By Caleb Mynatt
In Memphis, Second Baptist Church’s Pumpkin Patch Ministry has been a church fundraising tradition for 17 years. Loved by church and community members alike, the pumpkin patch offers a family-friendly fall experience right in the heart of Memphis, Tennessee.
That’s why there was a great deal of disappointment when the pandemic seemed to mean that in 2020 they wouldn’t be able to pull it off.
“Up until about a month before it happened, we were thinking we would have to cancel it,” said Daniel Johnson, associate minister at Second Memphis.
As with the case of so many other events, Second Memphis had a tough decision to make. Determining that it would be possible to put on the event in a safe manner, the church decided to proceed with the event, putting in extra safety precautions for the visitors and their workers.
Their hard work resulted in the most successful Pumpkin Patch Ministry in their church’s history, grossing total sales of $110,000. That number is a 56 percent increase over the $76,000 of 2019. With the money, they were able to raise, Second Baptist Church will be able to better fund ministries and help their community as they combat the perils of COVID-19.

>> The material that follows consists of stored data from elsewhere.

(** [decodeFailureResponse]: [status] is the code of the decoder's [OmciError], if it is one. *)
Definition failureResponse e (header : OMCI) (frame : list Z) (status : option Z)
    : option (Res EngineError (list Z)) :=
  if (length frame <? 8)%nat || negb (hasFlag (MessageType header) AR) ||
     negb (resultBearingRequest (MessageType header))
  then None
  else
    let result := match status with
                  | Some code => if code =? Success then ProcessingError else code
                  | None => ProcessingError
                  end in
    let key := (Uint16 frame 4, Uint16 frame 6) in
    let result :=
      match LoadManagedEntityDefinition key.1 (Some (mkParams key.2 ∅)) with
      | Err _ => UnknownEntity
      | Ok entity =>
          if negb (SupportsClass (mibOf e) key.1) then UnknownEntity
          else if bool_decide (Support (definition entity) ∈
                    [UnsupportedManagedEntity; UnsupportedVendorSpecificManagedEntity]) then UnknownEntity
          else if negb (MessageType header =? CreateRequestType) && negb (Exists_ (mibOf e) key) &&
                  negb (capabilityInstanceExists (mibOf e) key) then UnknownInstance
          else result
      end in
    Some (rawFrame (serializeRawResult header key.1 key.2 result)).
End requests.

(** The handlers of the engine. *)
#[export] Instance engineHandlers {MR : MapRange} {W Sink : Type} {D : Decoder} : Handlers W Sink := {|
  digest := frameDigest;
  decodeError contents :=
    match decodeOMCI contents with
    | None => true
    | Some header => match decodeLayer header contents with Ok _ => false | Err _ => true end
    end;
  handleRawSpecial := rawSpecial;
  decodeFailureResponse e header contents :=
    failureResponse e header contents
      (match decodeLayer header contents with Ok _ => None | Err status => status end);
  dispatch e w now header contents :=
    match decodeLayer header contents with
    | Ok request => dispatchRequest e w now header request
    | Err _ => (Err DecodeError, e, w)
    end
|}.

A 56 percent increase in revenue would be surprising under normal circumstances. But given the constraints of the pandemic, they seem even more improbable. Some of the factors that led to that result included great organization and the fact that early voting was taking place at the church at the same time. But, at the end of the day, the pandemic itself could have very well been the thing that made it so successful.
“I think people were desperate for something normal and that’s what we were providing,” said Johnson. “People wanted something to take their kids to that felt normal; and we were able to create a safe environment for that.”
One thing that made Second’s pumpkin patch experience so successful was the outpouring of manpower and support they had from a local school. Finding people to “man” the pumpkin patch can be difficult without also dealing with the presence of a public health crisis. However, the Collegiate School of Memphis had over 100 students come out to help with the pumpkin patch, resulting in a much larger share of community involvement from years past. Students typically help with the unloading of pumpkins into the patch; but some even manned shifts during active hours at the patch, making it much easier on the Second Baptist congregation.
“To my knowledge, we’ve never had anyone from that school to help us before,” said Johnson. “All of a sudden, I was getting a ton of emails saying that these kids are signing up, and they’re signing up to work regular three-hour shifts. We’ve never had students do that before.”
Because of the students’ hard work and the unbelievable success of the pumpkin patch, the church leadership wanted to give a portion of their profits back to the school. The result was a $10,000 check to the school to be used to create an outdoor learning area and to complete some needed renovations. According to Johnson, it was a small repayment for the work that the students did as well as the beginning of what he hopes can be a lasting relationship between the school and the church.
“The Family Ministry Team figured that, given the circumstances and because of all the school’s amazing help, if we couldn’t give something back to them, we should be ashamed of ourselves,” said Johnson. “The team had only one requirement: The money had to be used to benefit the entire school and not just one particular student.”
For Johnson, the success of the pumpkin patch this year meant a lot. Because of the odds they had to overcome to pull it off in the first place, along with the unbelievable support from the school and the community, it all culminated into an amazing experience where a large, diverse portion of the community was able to come together. Regardless of race, gender or age, the pumpkin patch provided a wonderful opportunity for the members of the East Memphis community to share in each other’s company. All in all, according to Johnson, that was the most beautiful part.
“One day, I had a chance to look around at everyone attending,” said Johnson. “I thought to myself that it was an awesome depiction of the Kingdom of God—everyone coming together in a time where so many need hope. I’m hoping it will continue to be this way in the future.”